#### Dataset extract:
Definition createBeadViaRsry (s : surroundings) (params : Json) : M world exn bead_result :=
  let fail {A} e : M world exn A := throw (Invocation INTERNAL e) in
  if negb (has_binding s) && bool_decide (ROSARY_MCP_URL s = []) then fail RsryNotWired
  else
    match rsry s with
    | Threw => fail RsryUnreachable
    | NotOk status => fail (RsryStatus status)
    | Body text =>
        let* body2 := parse_text ReplyNotJson text in
        if is_null body2 then throw (Convert TypeError)
        else
          match get_prop body2 (js "error") with
          | Some JNull => throw (Convert TypeError)
          | Some err => throw (Invocation (get_prop err (js "code")) RsryFailed)
          | None =>
              match first_text (get_prop body2 (js "result")) with
              | Some (JStr t) =>
                  let* parsed := parse_text (fun e => Invocation INTERNAL (RsryNotJson e)) t in
                  if is_null parsed then throw (Convert TypeError)
                  else
                    match get_prop parsed (js "id") with
                    | Some (JStr i) =>
                        let* t := match get_prop parsed (js "title") with
                                  | Some (JStr t) => ret t
                                  | _ => lift (fun e => e) (text_or params (js "title") [])
                                  end in
                        ret (mkResult (Some (JStr i)) (Some (JStr t))
                               (Some (nullish (get_prop parsed (js "state")) (JStr (js "open")))))
                    | _ => fail RsryNoId
                    end
              | _ => fail RsryNoText
              end
          end
    end.

(** ** The handoff *)

Definition trust {A} (m : M TrustStore.T TrustStore.exn A) : M world exn A := fun w =>
  let '(t, r) := m (w_trust w) in
  (mkWorld (w_blobs w) (w_beads w) t (w_warned w), match r with Ok a => Ok a | Throw _ => Throw CallThrew end).

Section handoff.
Context `{Sha256} `{Blake3}.

Definition blobStore_put (bs : bytes) : M world exn jsstr := fun w =>
  let '(t, r) := BlobRefStore.do_put (w_blobs w) bs None in
  (mkWorld t (w_beads w) (w_trust w) (w_warned w), match r with Ok d => Ok d | Throw _ => Throw CallThrew end).

(** Step 1. *)
Definition put_step (s : surroundings) (bs : bytes) : M world exn jsstr :=
  let* digest := catch (call (on_put s) (blobStore_put bs)) (fun _ => throw (Invocation INTERNAL BlobPutFailed)) in
  if bool_decide (digest = BlobRefStore.BLOB_PUT_FAULT_DIGEST) then throw (Invocation INTERNAL BlobPutFaulted)
  else ret digest.

(** Step 2. *)
Definition bead_step (s : surroundings) (a : Json) (i rp digest : jsstr) : M world exn bead_result :=
  let params := bead_params a i rp digest in
  if bedStorageBackend s then createBeadViaRsry s params
  else do* emitBeadStoreDoDeprecationWarningOnce in createBeadViaBeadStoreDO s rp params.

Definition attestation_args (c : BeadCreateContext) (digest : jsstr) (origins : Origin.OriginSet)
    (r : bead_result) (prev : option jsstr) (nowMs : Z) : Attestations.args :=
  Attestations.mkArgs (peerFp c) digest (js "bead/v1") (scope c) (certDer c) (sig c) prev None nowMs
    (id_text r) (Some (Origin.serializeOrigins origins)).

Definition pending_args (c : BeadCreateContext) (digest : jsstr) (nowMs : Z) : PendingAttestations.enqueue_args :=
  PendingAttestations.mkEnqueue (peerFp c) digest (scope c) (certDer c) (sig c) nowMs.

(** Steps 3 and 4. *)
Definition attest_step (s : surroundings) (c : BeadCreateContext) (digest : jsstr)
    (origins : Origin.OriginSet) (r : bead_result) (nowMs : Z) : M world exn unit :=
  let* head := call (on_head s) (trust (TrustStore.lastAttestationForPeer (peerFp c))) in
  let prevSelfRef := Attestations.content_hash <$> head in
  let* applyOk := catch
    (let* res := call (on_apply s) (trust (TrustStore.applyAttestation
                   (attestation_args c digest origins r prevSelfRef nowMs))) in
     ret (match res with Attestations.Applied _ _ => true | Attestations.PrevSelfRefMismatch _ _ => false end))
    (fun _ => ret false) in
  if applyOk : bool then ret tt
  else
    do* catch (call (on_enqueue s) (trust (TrustStore.enqueuePendingAttestation (pending_args c digest nowMs))))
          (fun _ => throw (Invocation INTERNAL (EnqueueFailed (id_text r) (Some digest)))) in
    ret tt.

Record summary := mkSummary { s_bead : bead_result; s_content_hash : jsstr }.

Definition runBeadCreateOrchestrator (s : surroundings) (toolArgs : Json) (c : BeadCreateContext)
    (nowMs : Z) : M world exn summary :=
  let* rp := lift (fun e => e) (text_or toolArgs (js "repo") []) in
  let* origins := lift (fun e => e) (buildContentOrigins toolArgs (peerFp c)) in
  if bool_decide (rp = []) then throw (Invocation (Some (JNum (-32602))) RepoRequired)
  else
    let i := generateBeadId (random s) in
    let* bead := lift (fun e => e) (shape toolArgs i rp nowMs) in
    let* canonicalBytes := lift Encode (Bead.beadCanonicalBytesV1 bead) in
    let* digest := put_step s canonicalBytes in
    let* r := bead_step s toolArgs i rp digest in
    do* attest_step s c digest origins r nowMs in
    ret (mkSummary r digest).
End handoff.

(** ** What each step touches *)

Definition same_stores (w w' : world) : Prop := w_trust w' = w_trust w /\ w_blobs w' = w_blobs w.
#[local] Instance same_stores_preorder : PreOrder same_stores.
Proof. split; [by intros w|]. intros a b c [? ?] [? ?]. split; congruence. Qed.

Lemma call_keeps (R : relation world) `{!PreOrder R} {A} fate (m : M world exn A) : keeps R m -> keeps R (call fate m).
Proof.
  intros Hm w. unfold call, remote. destruct fate; [apply Hm|reflexivity|]. specialize (Hm w). by destruct (m w).
Qed.

Lemma lift_keeps (R : relation world) `{!PreOrder R} {E A} (f : E -> exn) (r : result E A) : keeps R (lift f r).
Proof. intros w. unfold lift. destruct r; reflexivity. Qed.
#[local] Hint Resolve lift_keeps : keeps.

Lemma bead_step_stores s a i rp d : keeps same_stores (bead_step s a i rp d).
Proof.
  unfold bead_step, createBeadViaRsry, createBeadViaBeadStoreDO, parse_text. walk; [by intros w|].
  apply call_keeps; [apply _|]. intros w. unfold fetch_bead_store.
  destruct (json_parse _); [|done]. by destruct (BeadStore.dispatch _ _ _ _ _).
Qed.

#### What you have to do:
Work through the records above and count the lines that hold the string "relation". Please give only that figure.

#### Completed exercise:
2